Nessa noite, ao chá, D. Sophia disse ao filho:

—Aconselha Argemiro a casar-se com aquella moça. Ella fará a sua felicidade.

E depois, baixo e num suspiro:

—Já que não póde fazer a tua.

[XVII]

A praia de Botafogo regorgitava: era dia de regatas. Por todo o cáes o povo apinhado olhava para o mar, coalhado de barcas, palpitante de luz. Nas archibancadas, á beira d'agua, as toilettes claras das moças despertavam a idéa de grandes flôres variegadas, desabrochadas ao sol, e, na rua, carros e bonds arrastavam-se cheios, vagarosos, por entre a multidão. Mas a belleza era o mar, cuja superficie apenas enrugada e de um azul violento, toda se paletava de escaminhas de ouro.

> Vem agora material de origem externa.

(** * Hiraishin: route telemetry, ranking and connection lifecycle

  A shallow embedding of the Hiraishin sources:
  - [src/main.js]          the [HiraishinVPN] application object,
  - [src/probe.js]         the [NetworkProbe] singleton (route discovery, metrics cache),
  - [src/wg-controller.js] the [WireGuardController] singleton.

  Asynchronous functions are modelled as functions into [outcome]: the
  promise is either fulfilled with a value or rejected with an [Error]
  carrying a message.  Everything the program reads from outside (clock,
  ping, interface tables, child processes) is an explicit argument. *)

Set Warnings "-inexact-float".

From Stdlib Require Import ZArith QArith Qminmax Lqa Lia List Permutation Sorted.
From Stdlib Require Import Floats Uint63 Ascii String.
From stdpp Require Import gmap strings list.

Local Open Scope string_scope.
Local Open Scope list_scope.
Local Open Scope Z_scope.

(* ===================================================================== *)
(** * JavaScript values                                                   *)
(* ===================================================================== *)

Module JS.

(** ** Promises and exceptions *)

(** The result of awaiting a call: [Returned v], or [Raised msg] for a
    thrown [Error] whose [message] is [msg]. *)
Inductive outcome (A : Type) : Type :=
| Returned (a : A)
| Raised (message : string).
Arguments Returned {A} a.
Arguments Raised {A} message.

Definition bind {A B} (o : outcome A) (k : A -> outcome B) : outcome B :=
  match o with
  | Returned a => k a
  | Raised msg => Raised msg
  end.

(** [try { body } catch (error) { handler(error.message) }] *)
Definition try_catch {A} (body : outcome A) (handler : string -> outcome A)
  : outcome A :=
  match body with
  | Returned a => Returned a
  | Raised msg => handler msg
  end.

(** ** Numbers

    The program's arithmetic is written once, against the operations of
    the JavaScript Number type.  Two readings are provided: [binary64]
    is IEEE 754 double precision as the engine computes it, used to
    evaluate the program on concrete inputs; [num] keeps every finite
    number as an exact rational next to [NaN] and the two infinities,
    and is used for statements quantified over all numbers. *)
Class Number (N : Type) := {
  lit : Q -> N;               (* a decimal literal of the source text *)
  NaN : N;
  add : N -> N -> N;
  sub : N -> N -> N;
  mul : N -> N -> N;
  div : N -> N -> N;
  Math_max : N -> N -> N;
  Math_min : N -> N -> N;
  lt : N -> N -> bool;        (* [a < b]  *)
  le : N -> N -> bool         (* [a <= b] *)
}.

(** [ToNumber] of a property that may be absent: [undefined] gives [NaN]. *)
Definition ToNumber {N} `{Number N} (v : option N) : N :=
  match v with
  | Some n => n
  | None => NaN
  end.

(** [ToBoolean] of a property holding a string or [undefined]: the empty
    string and [undefined] are falsy. *)
Definition truthy (v : option string) : bool :=
  match v with
  | Some EmptyString => false
  | Some (String _ _) => true
  | None => false
  end.

(** *** Numbers with exact finite part *)
Inductive num : Type :=
| NaN_
| Inf (negative : bool)
| Fin (q : Q).
Arguments Fin q%_Q.

Definition num_add (a b : num) : num :=
  match a, b with
  | NaN_, _ | _, NaN_ => NaN_
  | Inf s, Inf s' => if Bool.eqb s s' then Inf s else NaN_
  | Inf s, Fin _ | Fin _, Inf s => Inf s
  | Fin p, Fin q => Fin (p + q)
  end.

Definition num_opp (a : num) : num :=
  match a with
  | NaN_ => NaN_
  | Inf s => Inf (negb s)
  | Fin q => Fin (- q)
  end.

Definition num_sub (a b : num) : num := num_add a (num_opp b).

Definition num_mul (a b : num) : num :=
  match a, b with
  | NaN_, _ | _, NaN_ => NaN_
  | Inf s, Inf s' => Inf (xorb s s')
  | Inf s, Fin q | Fin q, Inf s =>
      match (q ?= 0)%Q with
      | Eq => NaN_
      | Gt => Inf s
      | Lt => Inf (negb s)
      end
  | Fin p, Fin q => Fin (p * q)
  end.

(** Zero carries no sign here, so a division by zero takes the sign of
    the dividend. *)
Definition num_div (a b : num) : num :=
  match a, b with
  | NaN_, _ | _, NaN_ => NaN_
  | Inf _, Inf _ => NaN_
  | Inf s, Fin q =>
      match (q ?= 0)%Q with
      | Lt => Inf (negb s)
      | _ => Inf s
      end
  | Fin _, Inf _ => Fin 0
  | Fin p, Fin q =>
      match (q ?= 0)%Q with
      | Eq =>
          match (p ?= 0)%Q with
          | Eq => NaN_
          | Gt => Inf false
          | Lt => Inf true
          end
      | _ => Fin (p / q)
      end
  end.

Definition num_max (a b : num) : num :=
  match a, b with
  | NaN_, _ | _, NaN_ => NaN_
  | Inf false, _ | _, Inf false => Inf false
  | Inf true, x | x, Inf true => x
  | Fin p, Fin q => Fin (Qmax p q)
  end.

Andavam pelo terceiro pareo. Baleeiras velozes, bem remadas, demandavam as balisas na ancia da victoria; outras, em repouso, deixavam-se balouçar pela agua, mollemente, emquanto lá no alto as gaivotas espalmavam as azas, tranquillamente.

—Bellos rapazes! observou Adolpho Caldas, olhando com enthusiasmo para a tripulação das baleeiras.